Au moment où j’écris, le compte de la CIA a émis trois tweets dont un qui se voudrait humoristique : un peu tôt pour juger. L’organisation a aussi expliqué qu’elle ouvrait ces plateformes dans un but éducatif – elles seraient l’occasion de transmettre des informations sur ses missions et son Histoire…
Cela dit, les 140 signes autorisés au maximum sur Twitter n’en font pas un outil idéal pour l’historiographie. En revanche pour "raconter son histoire" au sens de "storytelling" (envoyer un message idéologique global, présenter son interprétation de la réalité de façon séduisante et par des exemples) Twitter est un excellent attracteur d’attention.
Le contenu d’un tweet en soi ne convaincra personne, mais une politique systématique de tweets surtout contenant des liens vers des images ou des textes plus longs sert à diriger l’attention du public intéressé et des médias classiques.
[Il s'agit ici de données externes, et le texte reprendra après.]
(* ===== verification/Storage.v ===== *)
(** * Storage of files

    [src/infrastructure/storage]: the interface of the storage providers, with what its
    users rely on ([StorageLaws]), and the two providers that keep the files themselves: in
    memory, and on the local disk with signed download links.  The HMAC of the links and the
    place of the storage root are parameters. *)

From stdpp Require Import pretty.
From Stdlib Require Import Ascii String.
From S2P Require Import Prelude Store Js Errors Domain Schema World Outbox Logs Frames Tokens.

#[local] Open Scope string_scope.
#[local] Open Scope Z_scope.
#[local] Set Default Proof Using "Type*".

Record UploadOptions := mkUploadOptions {
  uo_filename : string;
  uo_mimeType : string;
  uo_sizeBytes : Z;
  uo_tenantId : string;
  uo_folder : option string;
}.

Record UploadResult := mkUploadResult {
  ur_storagePath : string;
  ur_provider : string;
}.

(** [IStorageProvider] *)
Record StorageProvider (Tbl : Type → Type) := mkStorage {
  upload : string → UploadOptions → W Tbl UploadResult;
  getSignedUrl : string → option Z → W Tbl string;
  storage_delete : string → W Tbl unit;
  exists_file : string → W Tbl bool;
}.
Arguments upload {Tbl}. Arguments getSignedUrl {Tbl}.
Arguments storage_delete {Tbl}. Arguments exists_file {Tbl}.

(** [/\.([a-z0-9]{1,10})$/i]: the text after the last dot, lower-cased. *)
Definition extension_re (s : string) : bool :=
  (1 <=? str_length s) && (str_length s <=? 10) && str_forall is_alnum s.

Definition safeExtension (filename : string) : string :=
  match rev (split_on "." filename) with
  | ext :: _ :: _ => if extension_re ext then "." ++ toLowerCase ext else ""
  | _ => ""
  end.

(** [`${options.tenantId}/${folder}/${fileName}`] *)
Definition buildStoragePath (rt : Rt) (options : UploadOptions) : string :=
  let fileName := pretty (now rt) ++ "-" ++ uuid rt 0%nat ++ safeExtension (uo_filename options) in
  uo_tenantId options ++ "/" ++ default "attachments" (uo_folder options) ++ "/" ++ fileName.

Section providers.
Context {Tbl : Type → Type} `{!Prisma Tbl}.

Definition put_file (key : string) (f : StoredFile) : W Tbl unit :=
  modify (λ w, w <| w_files ::= <[key := f]> |>).
Definition has_file (key : string) : W Tbl bool :=
  gets (λ w, bool_decide (is_Some (w_files w !! key))).
Definition drop_file (key : string) : W Tbl unit := modify (λ w, w <| w_files ::= delete key |>).

(** ** MemoryStorageProvider *)

Definition memory_upload (content : string) (options : UploadOptions) : W Tbl UploadResult :=
  rt ← draw_rt 1;
  let storagePath := buildStoragePath rt options in
  _ ← put_file storagePath (mkStoredFile content (uo_mimeType options) (uo_tenantId options));
  mret (mkUploadResult storagePath "memory").

Definition memory_getSignedUrl (storagePath : string) (expiresIn : option Z) : W Tbl string :=
  now ← get_now;
  mret ("memory://" ++ storagePath ++ "?expires=" ++ pretty (now / 1000 + default 3600 expiresIn)).

Definition MemoryStorageProvider : StorageProvider Tbl :=
  mkStorage Tbl memory_upload memory_getSignedUrl drop_file has_file.

(** ** LocalStorageProvider *)

Section local.
Context (base : list string) (baseUrl secret : string) (hmac : string → string → string).

Definition path_string (segments : list string) : string := "/" ++ join "/" segments.

(** [path.resolve(basePath, storagePath)] *)
Definition step_into (segments : list string) (s : string) : list string :=
  if bool_decide (s = "") || bool_decide (s = ".") then segments
  else if bool_decide (s = "..") then take (length segments - 1) segments
  else (segments ++ [s])%list.

Definition resolve_path (storagePath : string) : list string :=
  foldl step_into (if String.prefix "/" storagePath then [] else base) (split_on "/" storagePath).

(** The file must lie below the storage root. *)
Definition resolveFullPath (storagePath : string) : result error string :=
  let fullPath := path_string (resolve_path storagePath) in
  if String.prefix (path_string base ++ "/") fullPath then Ok fullPath
  else Err (InfrastructureError "Invalid storage path").

(** Only the bytes reach the disk. *)
Definition local_upload (content : string) (options : UploadOptions) : W Tbl UploadResult :=
  try_catch
    (rt ← draw_rt 1;
     let storagePath := buildStoragePath rt options in
     fullPath ← lift (resolveFullPath storagePath);
     _ ← put_file fullPath (mkStoredFile content "" "");
     mret (mkUploadResult storagePath "local"))
    (λ _, throw (InfrastructureError "Local storage upload failed")).

Definition local_sign (storagePath expires : string) : string :=
  hmac secret (storagePath ++ ":" ++ expires).

Definition local_getSignedUrl (storagePath : string) (expiresIn : option Z) : W Tbl string :=
  now ← get_now;
  let expires := pretty (now + default 3600 expiresIn * 1000) in
  let token := local_sign storagePath expires in
  let encodedPath := join "/" (map encodeURIComponent (split_on "/" storagePath)) in
  mret (baseUrl ++ "/" ++ encodedPath ++ "?token=" ++ token ++ "&expires=" ++ expires).

Definition verifySignedUrl (storagePath expires token : string) : W Tbl bool :=
  now ← get_now;
  if negb (str_truthy expires && str_forall is_digit expires)
     || ((take_digits 0 expires).1 <? now) then mret false
  else mret (bool_decide (local_sign storagePath expires = token)).

(** [unlink] fails when there is no file. *)
Definition local_delete (storagePath : string) : W Tbl unit :=
  try_catch
    (fullPath ← lift (resolveFullPath storagePath);
     there ← has_file fullPath;
     if there : bool then drop_file fullPath else throw (PlainError "ENOENT"))
    (λ _, throw (InfrastructureError "Local storage delete failed")).

Definition local_exists (storagePath : string) : W Tbl bool :=
  try_catch (fullPath ← lift (resolveFullPath storagePath); has_file fullPath) (λ _, mret false).

Definition LocalStorageProvider : StorageProvider Tbl :=
  mkStorage Tbl local_upload local_getSignedUrl local_delete local_exists.
End local.

(** ** What the users of a provider rely on *)

(** [locate] tells where the file of a storage path is.  Storage changes nothing but files
    (and the identifiers still to be drawn). *)
Class StorageLaws (s : StorageProvider Tbl) := {
  locate : string → option string;
  upload_frame {X} (f : World Tbl → X) c o :
    (∀ w h, f (w <| w_draws ::= h |>) = f w) → (∀ w h, f (w <| w_files ::= h |>) = f w) →
    Keeps f (upload s c o);
  delete_frame {X} (f : World Tbl → X) p :
    (∀ w h, f (w <| w_files ::= h |>) = f w) → Keeps f (storage_delete s p);
  url_frame p ttl : Keeps (λ w, w) (getSignedUrl s p ttl);
  upload_stored c o w u w' : upload s c o w = (Ok u, w') →
    ∃ key f, locate (ur_storagePath u) = Some key ∧ sf_content f = c ∧
      w_files w' = <[key := f]> (w_files w);
  delete_gone p w w' : storage_delete s p w = (Ok tt, w') →
    ∃ key, locate p = Some key ∧ w_files w' = delete key (w_files w);
}.
End providers.

Section laws.
Context {Tbl : Type → Type} `{!Prisma Tbl}.

Lemma put_file_frame {X} (f : World Tbl → X) key x :
  (∀ w h, f (w <| w_files ::= h |>) = f w) → Keeps f (put_file key x).
Proof. intros H. apply keeps_modify. intros w. apply H. Qed.
Lemma drop_file_frame {X} (f : World Tbl → X) key :
  (∀ w h, f (w <| w_files ::= h |>) = f w) → Keeps f (drop_file key).
Proof. intros H. apply keeps_modify. intros w. apply H. Qed.

#[export] Instance memory_laws : StorageLaws (Tbl:=Tbl) MemoryStorageProvider.
Proof.
  refine {| locate := Some |}.
  - intros X f c o H1 H2. apply keeps_bind; [by apply keeps_draw_rt|]. intros rt.
    apply keeps_bind; [by apply put_file_frame|]. intros []. apply keeps_ret.
  - intros X f p H. by apply drop_file_frame.
  - intros p ttl w. done.
  - intros c o w u w' H. cbn in H. injection H as <- <-. eexists _, _. split_and!; [done| |by destruct w]. done.
  - intros p w w' H. cbn in H. injection H as <-. exists p. split; [done|]. by destruct w.
Defined.

Definition full_path (base : list string) (p : string) : option string :=
  match resolveFullPath base p with Ok full => Some full | Err _ => None end.

#[export] Instance local_laws base baseUrl secret hmac :
  StorageLaws (Tbl:=Tbl) (LocalStorageProvider base baseUrl secret hmac).
Proof.
  refine {| locate := full_path base |}.
  - intros X f c o H1 H2. apply keeps_try; [|intros e; apply keeps_throw].
    apply keeps_bind; [by apply keeps_draw_rt|]. intros rt. cbv zeta.
    apply keeps_bind; [apply keeps_lift|]. intros full.
    apply keeps_bind; [by apply put_file_frame|]. intros []. apply keeps_ret.
  - intros X f p H. apply keeps_try; [|intros e; apply keeps_throw].
    apply keeps_bind; [apply keeps_lift|]. intros full.
    apply keeps_bind; [apply keeps_gets|]. intros []; [by apply drop_file_frame|apply keeps_throw].
  - intros p ttl w. done.
  - intros c o w u w' H. cbn in H. unfold local_upload, try_catch, mbind, M_bind, lift, draw_rt in H.
    unfold full_path. set (path := buildStoragePath _ o) in H.
    destruct (resolveFullPath base path) as [full|e] eqn:E; [|done].
    cbn in H. injection H as <- <-. cbn. rewrite E. eexists _, _. split_and!; [done| |by destruct w]. done.
  - intros p w w' H. cbn in H. unfold local_delete, try_catch, mbind, M_bind, lift, has_file, gets in H.
    unfold full_path. destruct (resolveFullPath base p) as [full|e] eqn:E; [|done].
    destruct (bool_decide _); [|done]. cbn in H. injection H as <-. exists full. split; [done|]. by destruct w.
Defined.

End laws.

(** ** Paths *)

Lemma prefix_split p s : String.prefix p s = true → ∃ rest, s = p ++ rest.
Proof.
  revert s. induction p as [|c p IH]; intros s; [by exists s|].
  destruct s as [|d s]; cbn; [done|]. destruct (ascii_dec c d) as [->|]; [|done].
  intros (rest & ->)%IH. by exists rest.
Qed.

(** A path segment that names an entry of its directory. *)
Definition plain (s : string) : bool :=
  negb (bool_decide (s = "") || bool_decide (s = ".") || bool_decide (s = "..")).

Lemma step_into_plain segments s :
  Forall (λ x, plain x = true) segments → Forall (λ x, plain x = true) (step_into segments s).
Proof.
  intros H. unfold step_into. destruct (bool_decide (s = "") || bool_decide (s = ".")) eqn:E1; [done|].
  destruct (bool_decide (s = "..")) eqn:E2; [by apply Forall_take|].
  apply Forall_app. split; [done|]. apply Forall_singleton. unfold plain. by rewrite E1, E2.
Qed.

(** Whatever the storage path, the file the local provider touches lies below its root, on a
    path without [..]. *)
Lemma resolveFullPath_inside base p full :
  Forall (λ x, plain x = true) base → resolveFullPath base p = Ok full →
  (∃ rest, full = path_string base ++ "/" ++ rest) ∧
  ∃ segments, full = path_string segments ∧ Forall (λ x, plain x = true) segments.
Proof.
  intros Hb. unfold resolveFullPath. destruct (String.prefix _ _) eqn:E; [|done]. intros [= <-]. split.
  - apply prefix_split in E as (rest & E). exists rest. by rewrite E, <-str_app_assoc.
  - eexists. split; [done|]. unfold resolve_path.
    assert (Forall (λ x, plain x = true) (if String.prefix "/" p then [] else base)) as H0
      by (destruct (String.prefix "/" p); [constructor|done]).
    clear E. revert H0. generalize (if String.prefix "/" p then [] else base) as segs.
    induction (split_on "/" p) as [|x l IH]; intros segs H0; [done|]. cbn. by apply IH, step_into_plain.
Qed.

(** ** Download links *)

Lemma last_colon a a' e e' :
  str_forall is_digit e = true → str_forall is_digit e' = true →
  a ++ ":" ++ e = a' ++ ":" ++ e' → a = a' ∧ e = e'.
Proof.
  intros He He'. revert a'. induction a as [|c a IH]; intros [|c' a']; cbn.
  - by intros [= ->].
  - intros [= <- ->]. rewrite str_forall_app in He. cbn in He. by rewrite andb_false_r in He.
  - intros [= -> <-]. rewrite str_forall_app in He'. cbn in He'. by rewrite andb_false_r in He'.
  - intros [= -> [-> ->]%IH]. done.
Qed.

Section links.
Context {Tbl : Type → Type} `{!Prisma Tbl} (secret : string) (hmac : string → string → string).
Implicit Types (w : World Tbl).

(** The token of a link opens the file it was issued for, with the expiry it was issued
    with, and not after that; the HMAC has no collisions. *)
Theorem signed_link_specific w w' path expires path' expires' :
  (∀ m m', hmac secret m = hmac secret m' → m = m') → str_forall is_digit expires = true →
  verifySignedUrl secret hmac path' expires' (local_sign secret hmac path expires) w = (Ok true, w') →
  path' = path ∧ expires' = expires ∧ w_now w <= (take_digits 0 expires).1.
Proof.
  intros Hinj He. unfold verifySignedUrl, get_now, gets, mbind, M_bind, mret, M_ret.
  destruct (_ || _) eqn:Eb; intros H; [by inv_ok|]. inv_ok. bool_to_prop.
  unfold local_sign in *.
  match goal with H : hmac _ _ = hmac _ _ |- _ => apply Hinj, last_colon in H as [-> ->]; done end.
Qed.
End links.

Lemma signed_link_specific_witness :
  (take_digits 0 "5000").1 = 5000 ∧
  "t1/a.png" = "t1/a.png" ∧ "5000" = "5000" ∧ w_now (world_of 1000 empty_db) <= (take_digits 0 "5000").1.
Proof.
  split; [vm_compute; reflexivity|].
  refine (signed_link_specific "k" (λ k m, k ++ m) (world_of 1000 empty_db) (world_of 1000 empty_db)
            "t1/a.png" "5000" "t1/a.png" "5000" _ eq_refl _).
  - intros m m' H. cbn in H. congruence.
  - vm_compute. reflexivity.
Defined.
Cela engendre des citations et des discussions et, globalement, contribue à davantage attirer les moteurs de recherche et occuper plus de temps de cerveau humain que le message adverse ou critique.
Toutes les institutions qui ont des fonctions stratégiques, dont les armées, tendent à aller sur les réseaux sociaux pour une raison assez évidente : c’est le canal naturel pour s’adresser à un public jeune à séduire le plus en amont possible. Il peut vouloir poser des questions auxquelles ne répondraient pas forcément une communication ou des médias classiques.
Pour la petit histoire, même la NSA, surnommée "le plus grand rassemblement d’introvertis de la planète", a aussi ouvert un compte Twitter pour recruter.
À un second degré, ces institutions doivent se justifier en s’adressant directement au public sur un ton non officiel et non hiérarchique, plutôt que par la presse ou la télévision parfois considérées avec méfiance. Les thèmes sont : la légitimité politique de l’action internationale états-unienne et sa nature démocratique, le bon emploi des impôts des citoyens, la modernité des activités de renseignement, la transparence, les valeurs et la noblesse de la fonction, l’attractivité du métier pour les jeunes, etc. Ces messages peuvent être crédibilisés par des témoignages ou des dialogues voire soutenus par une communauté de sympathisants.
Pour aller un degré plus loin, les réseaux sociaux peuvent devenir des champs de bataille pour combattre des groupes terroriste ou activistes qui y sont très présents, ou simplement pour submerger sous des avis positifs des opinons défavorables à votre gouvernement ou à votre idéologie.
Quitte d’ailleurs à utiliser des algorithmes soit pour repérer les mouvements d’opinion significatifs, soit pour répandre certaines versions des faits (et attirer vers les "bons liens"), soit même pour simuler un mouvement d’opinion avec de faux abonnés qui soutiennent le point de vue souhaité. Ils argumentent, donnent des sources d’information mais ce sont en réalité des robots produits par un logiciel spécialisé. On voit comment on peut passer progressivement d’une "com" décontractée à de la franche propagande voire à la désinformation.